• [PROBLEM DESCRIPTION]:
Go to the line holding "destruct (bad_part part)" in the entries below and write out exactly every line down to and including the line holding "induction s as".

• [WORKING DATA]:
(* ===== verification/AppFiles.v ===== *)
(** * Static files ([src/package/files.rs] [app_file], [src/sandbox.rs]
      [app_response], [src/routes.rs] [static_file])

    The pages of an installed App, opened one path component at a time below
    its directory, and the identity's own files.  The directory of an App is a
    tree; the identity's file directory is what [cap_std] answers. *)
From S2P Require Import Prelude RustStr Crates Errors.

(** ** Opening a file of an App *)
(** A real directory or regular file with its device; anything else (a
    symbolic link, a socket) cannot be opened. *)
Inductive node :=
| Folder (device : Z) (children : list (string * node))
| RegularFile (device : Z) (bytes : string)
| Unopenable.
Fixpoint child (name : string) (children : list (string * node)) : option node :=
  match children with
  | [] => None
  | (n, c) :: children => if String.eqb name n then Some c else child name children
  end.
Definition nul : string := String "000" "".
(** A component that may not be part of a path. *)
Definition bad_part (part : string) : bool :=
  String.eqb part "" || mem part ["."; ".."; ".transaction.json"; ".previous"]
  || contains_any ["\"; "000"]%char part.
Fixpoint open_parts (device : Z) (directory : node) (parts : list string) : Result string :=
  match parts with
  | [] => Err RouteNotFound
  | part :: rest =>
      throw RouteNotFound when bad_part part;;
      let entry := match directory with Folder _ children => child part children | _ => None end in
      match rest, entry with
      | [], Some (RegularFile d bytes) => if d =? device then Ok bytes else Err RouteNotFound
      | _ :: _, Some (Folder d children) =>
          if d =? device then open_parts device (Folder d children) rest else Err RouteNotFound
      | _, _ => Err RouteNotFound
      end
  end.
Definition app_file (root : node) (path : string) : Result string :=
  match root with
  | Folder device _ => open_parts device root (split_on "/" path)
  | _ => Err RouteNotFound
  end.

(** ** Answers *)
Record page_rq := PageRq {
  pg_method : string; pg_path : string; pg_query : option string;
  pg_fetch_dest : option string             (* sec-fetch-dest, if it is text *)
}.
(** A page names the file its content type is guessed from; a HEAD has its
    length and no body. *)
Inductive page :=
| PageMethods (allow : string)              (* 405 *)
| PageRedirect (location : string)          (* 307 *)
| Page (file : string) (length : Z) (body : option string).

Section app_response.
Context `{UrlCrates}.

(** What is shown for a path that is not a file: the App itself, unless an
    asset was asked for. *)
Definition asset_path (suffix : string) (fetch_dest : option string) : bool :=
  starts_with "/assets/" suffix || starts_with "/static/" suffix || mem suffix ["/assets"; "/static"]
  || contains_char "." (last_segment "/" (trim_end_matches "/" suffix))
  || match fetch_dest with Some value => negb (mem value ["document"; "iframe"; "empty"]) | None => false end.
Definition decoded_suffix (suffix : string) : Result string :=
  let? suffix := ok_or RouteNotFound (percent_decode_utf8 suffix) in
  throw RouteNotFound when
    contains_any ["\"; "000"; "%"]%char suffix
    || existsb (fun part => mem part ["."; ".."]) (split_on "/" suffix)
    || existsb is_control (chars suffix);;
  Ok suffix.
Definition page_file (suffix : string) : string :=
  if String.eqb suffix "/" then "index.html" else trim_start_matches "/" suffix.
Definition app_response (root : node) (suffix : string) (rq : page_rq) : Result page :=
  if negb (mem (pg_method rq) ["GET"; "HEAD"]) then Ok (PageMethods "GET, HEAD") else
  if String.eqb suffix "" then
    Ok (PageRedirect (match pg_query rq with
                      | Some query => pg_path rq +:+ "/?" +:+ query
                      | None => pg_path rq +:+ "/"
                      end)) else
  let? suffix := decoded_suffix suffix in
  let file := page_file suffix in
  let? (file, bytes) :=
    match app_file root file with
    | Ok bytes => Ok (file, bytes)
    | Err _ =>
        throw RouteNotFound when asset_path suffix (pg_fetch_dest rq);;
        let? bytes := app_file root "index.html" in
        Ok ("index.html", bytes)
    end in
  Ok (Page file (slen bytes) (if String.eqb (pg_method rq) "HEAD" then None else Some bytes)).

(** ** [static_file] *)
(** The directory of the identity: opening it, whether a path is a directory,
    and opening a path: a regular file or something else. *)
Variable open_root : bool.
Variable is_directory : string -> bool.
Variable open_path : string -> option (option string).
(** [PathBuf::push("index.html")] *)
Definition push_index (path : string) : string :=
  if String.eqb path "" then "index.html"
  else if ends_with "/" path then path +:+ "index.html" else path +:+ "/index.html".
Definition static_file (rq : page_rq) : Result page :=
  throw MethodNotAllowed when negb (mem (pg_method rq) ["GET"; "HEAD"]);;
  let? path := ok_or RouteNotFound (strip_prefix "/std/file/" (pg_path rq)) in
  throw RouteNotFound when String.eqb path "";;
  let? decoded := ok_or (BadRequest "invalid path encoding") (percent_decode_utf8 path) in
  throw RouteNotFound when
    contains_any ["\"; "000"]%char decoded || existsb (fun p => mem p [".."; "."]) (split_on "/" decoded);;
  let path := trim_start_matches "/" decoded in
  throw RouteNotFound when negb open_root;;
  let path := if String.eqb path "" || is_directory path then push_index path else path in
  let? opened := ok_or RouteNotFound (open_path path) in
  let? bytes := ok_or RouteNotFound opened in
  Ok (Page path (slen bytes) (if String.eqb (pg_method rq) "HEAD" then None else Some bytes)).
End app_response.

(** ** Properties *)
(** A file of the tree under its components, all on one device. *)
Inductive file_at (device : Z) : node -> list string -> string -> Prop :=
| file_here children name bytes :
    child name children = Some (RegularFile device bytes) -> file_at device (Folder device children) [name] bytes
| file_below children name children' path bytes :
    child name children = Some (Folder device children') -> file_at device (Folder device children') path bytes ->
    file_at device (Folder device children) (name :: path) bytes.

Lemma open_parts_Ok device children parts bytes :
  open_parts device (Folder device children) parts = Ok bytes ->
  file_at device (Folder device children) parts bytes /\ Forall (fun part => bad_part part = false) parts.
Proof.
  revert children. induction parts as [|part rest IH]; intros children Ho; cbn [open_parts] in Ho; [done|].
  destruct (bad_part part) eqn:Hb; [done|]. destruct rest as [|next rest].
  - destruct (child part children) as [[| d b|]|] eqn:Hc; try done. destruct (Z.eqb_spec d device) as [->|]; [|done].
    injection Ho as ->. split; [by constructor|by repeat constructor].
  - destruct (child part children) as [[d c| |]|] eqn:Hc; try done. destruct (Z.eqb_spec d device) as [->|]; [|done].
    apply IH in Ho as [Hf Hp]. split; [by eapply file_below|by constructor].
Qed.
(** Exactly the files below the directory can be opened, by paths of plain
    components. *)
Lemma open_parts_complete device root parts bytes :
  file_at device root parts bytes -> Forall (fun part => bad_part part = false) parts ->
  open_parts device root parts = Ok bytes.
Proof.
  induction 1 as [children name b Hc|children name children' path b Hc Hf IH]; intros Hp;
    apply Forall_cons in Hp as [Hn Hp]; cbn [open_parts]; rewrite Hn, Hc.
  - by rewrite Z.eqb_refl.
  - destruct path as [|next rest]; [inversion Hf|]. rewrite Z.eqb_refl. by apply IH.
Qed.
Lemma app_file_iff device children path bytes :
  app_file (Folder device children) path = Ok bytes <->
  file_at device (Folder device children) (split_on "/" path) bytes /\
  Forall (fun part => bad_part part = false) (split_on "/" path).
Proof.
  split; [apply open_parts_Ok|]. intros [Hf Hp]. by apply open_parts_complete.
Qed.

Lemma trim_start_segments c s x : x ∈ split_on c (trim_start_matches c s) -> x ∈ split_on c s.
Proof.
  induction s as [|a s IH]; cbn [trim_start_matches]; [done|].
  destruct (Ascii.eqb_spec c a) as [->|Hne]; [|done]. intros Hx. rewrite split_on_cons_sep. right. by apply IH.
Qed.
Lemma push_index_segments path x :
  x ∈ split_on "/" (push_index path) -> x ∈ split_on "/" path \/ x = "index.html".
Proof.
  unfold push_index. destruct (String.eqb_spec path "") as [->|Hne].
  { intros Hx. right. by apply list_elem_of_singleton in Hx. }
  destruct (ends_with "/" path) eqn:He.
  - apply ends_with_iff in He as (r & ->). rewrite app_assoc_str. change ("/" +:+ "index.html") with (String "/" "index.html").
    rewrite split_on_join, (split_on_join "/" r ""). rewrite !elem_of_app. intros [?|?%list_elem_of_singleton]; [left; by left|by right].
  - change (path +:+ "/index.html") with (path +:+ String "/" "index.html"). rewrite split_on_join, elem_of_app.
    intros [?|?%list_elem_of_singleton]; [by left|by right].
Qed.

Lemma push_index_relative path : starts_with "/" path = false -> starts_with "/" (push_index path) = false.
Proof.
  unfold push_index. destruct path as [|a path]; [done|]. cbn [String.eqb]. intros Hs.
  destruct (ends_with "/" (String a path)); unfold starts_with in *; cbn [strip_prefix String.append] in *;
    destruct ("/" =? a)%char; done.
Qed.
Lemma get_or_head method : mem method ["GET"; "HEAD"] = true -> method = "GET" \/ method = "HEAD".
Proof. intros [?|?%list_elem_of_singleton]%mem_true%elem_of_cons; auto. Qed.

Section page_facts.
Context `{UrlCrates}.

(** C22: A page of an App is a regular file reached through real directories of one device below the
    App's directory, never through a dot, hidden transaction or back-slash component, and is the file
    asked for or the index page when no asset was asked for; its length and body are the file's. *)
Theorem app_response_contained device children suffix rq file length body :
  app_response (Folder device children) suffix rq = Ok (Page file length body) ->
  (pg_method rq = "GET" \/ pg_method rq = "HEAD") /\
  (exists bytes, file_at device (Folder device children) (split_on "/" file) bytes /\
     Forall (fun part => bad_part part = false) (split_on "/" file) /\ length = slen bytes /\
     body = (if String.eqb (pg_method rq) "HEAD" then None else Some bytes)) /\
  exists decoded, percent_decode_utf8 suffix = Some decoded /\
    (file = page_file decoded \/
     (file = "index.html" /\ is_ok (app_file (Folder device children) (page_file decoded)) = false /\
      asset_path decoded (pg_fetch_dest rq) = false)).
Proof.
  unfold app_response. destruct (mem (pg_method rq) _) eqn:Hm; cbn [negb]; [|done].
  destruct (String.eqb suffix ""); [done|]. intros Ha. simplify_ok.
  match goal with Hd : decoded_suffix _ = Ok ?d |- _ => rename d into decoded; unfold decoded_suffix in Hd end.
  simplify_ok. split.
  { by apply get_or_head. }
  destruct (app_file (Folder device children) (page_file decoded)) as [b|e] eqn:Hf; simplify_ok.
  - split; [exists b; by apply app_file_iff in Hf as [? ?]|]. eexists. split; [done|]. by left.
  - match goal with Hi : app_file _ "index.html" = Ok ?b |- _ => split; [exists b; by apply app_file_iff in Hi as [? ?]|] end.
    eexists. split; [done|]. right. by rewrite Hf.
Qed.

(** A file of the identity is answered only for GET and HEAD below /std/file/, relative to its directory
    and without dot components, and is the one the directory opens under that path. *)
Theorem static_file_contained open_root is_directory open_path rq file length body :
  static_file open_root is_directory open_path rq = Ok (Page file length body) ->
  (pg_method rq = "GET" \/ pg_method rq = "HEAD") /\ starts_with "/std/file/" (pg_path rq) = true /\
  starts_with "/" file = false /\
  Forall (fun part => part <> "." /\ part <> "..") (split_on "/" file) /\
  exists bytes, open_path file = Some (Some bytes) /\ length = slen bytes /\
    body = (if String.eqb (pg_method rq) "HEAD" then None else Some bytes).
Proof.
  unfold static_file. intros Hs. simplify_ok. simplify_bool.
  match goal with Hd : percent_decode_utf8 _ = Some ?d |- _ => rename d into decoded end.
  match goal with He : existsb _ (split_on "/" decoded) = false |- _ => rename He into Hparts end.
  set (path := trim_start_matches "/" decoded) in *.
  assert (Forall (fun part => part <> "." /\ part <> "..") (split_on "/" path)) as Hclean.
  { apply Forall_forall. intros x Hx%trim_start_segments. apply negb_existsb in Hparts.
    rewrite Forall_forall in Hparts. specialize (Hparts x Hx). apply mem_false in Hparts. split; intros ->; apply Hparts; [right; left|left]. }
  assert (starts_with "/" path = false) as Hrel by apply trim_start_clean.
  split; [by apply get_or_head|]. split; [|split; [|split]].
  - apply starts_with_iff. eexists. by apply strip_prefix_Some.
  - destruct (_ || _); [by apply push_index_relative|done].
  - destruct (_ || _); [|done]. apply Forall_forall. intros x [Hx| ->]%push_index_segments; [|done].
    rewrite Forall_forall in Hclean. by apply Hclean.
  - eauto.
Qed.
End page_facts.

• [RESPONSE TO THE EXERCISE]:
  destruct (bad_part part) eqn:Hb; [done|]. destruct rest as [|next rest].
  - destruct (child part children) as [[| d b|]|] eqn:Hc; try done. destruct (Z.eqb_spec d device) as [->|]; [|done].
    injection Ho as ->. split; [by constructor|by repeat constructor].
  - destruct (child part children) as [[d c| |]|] eqn:Hc; try done. destruct (Z.eqb_spec d device) as [->|]; [|done].
    apply IH in Ho as [Hf Hp]. split; [by eapply file_below|by constructor].
Qed.
(** Exactly the files below the directory can be opened, by paths of plain
    components. *)
Lemma open_parts_complete device root parts bytes :
  file_at device root parts bytes -> Forall (fun part => bad_part part = false) parts ->
  open_parts device root parts = Ok bytes.
Proof.
  induction 1 as [children name b Hc|children name children' path b Hc Hf IH]; intros Hp;
    apply Forall_cons in Hp as [Hn Hp]; cbn [open_parts]; rewrite Hn, Hc.
  - by rewrite Z.eqb_refl.
  - destruct path as [|next rest]; [inversion Hf|]. rewrite Z.eqb_refl. by apply IH.
Qed.
Lemma app_file_iff device children path bytes :
  app_file (Folder device children) path = Ok bytes <->
  file_at device (Folder device children) (split_on "/" path) bytes /\
  Forall (fun part => bad_part part = false) (split_on "/" path).
Proof.
  split; [apply open_parts_Ok|]. intros [Hf Hp]. by apply open_parts_complete.
Qed.

Lemma trim_start_segments c s x : x ∈ split_on c (trim_start_matches c s) -> x ∈ split_on c s.
Proof.
  induction s as [|a s IH]; cbn [trim_start_matches]; [done|].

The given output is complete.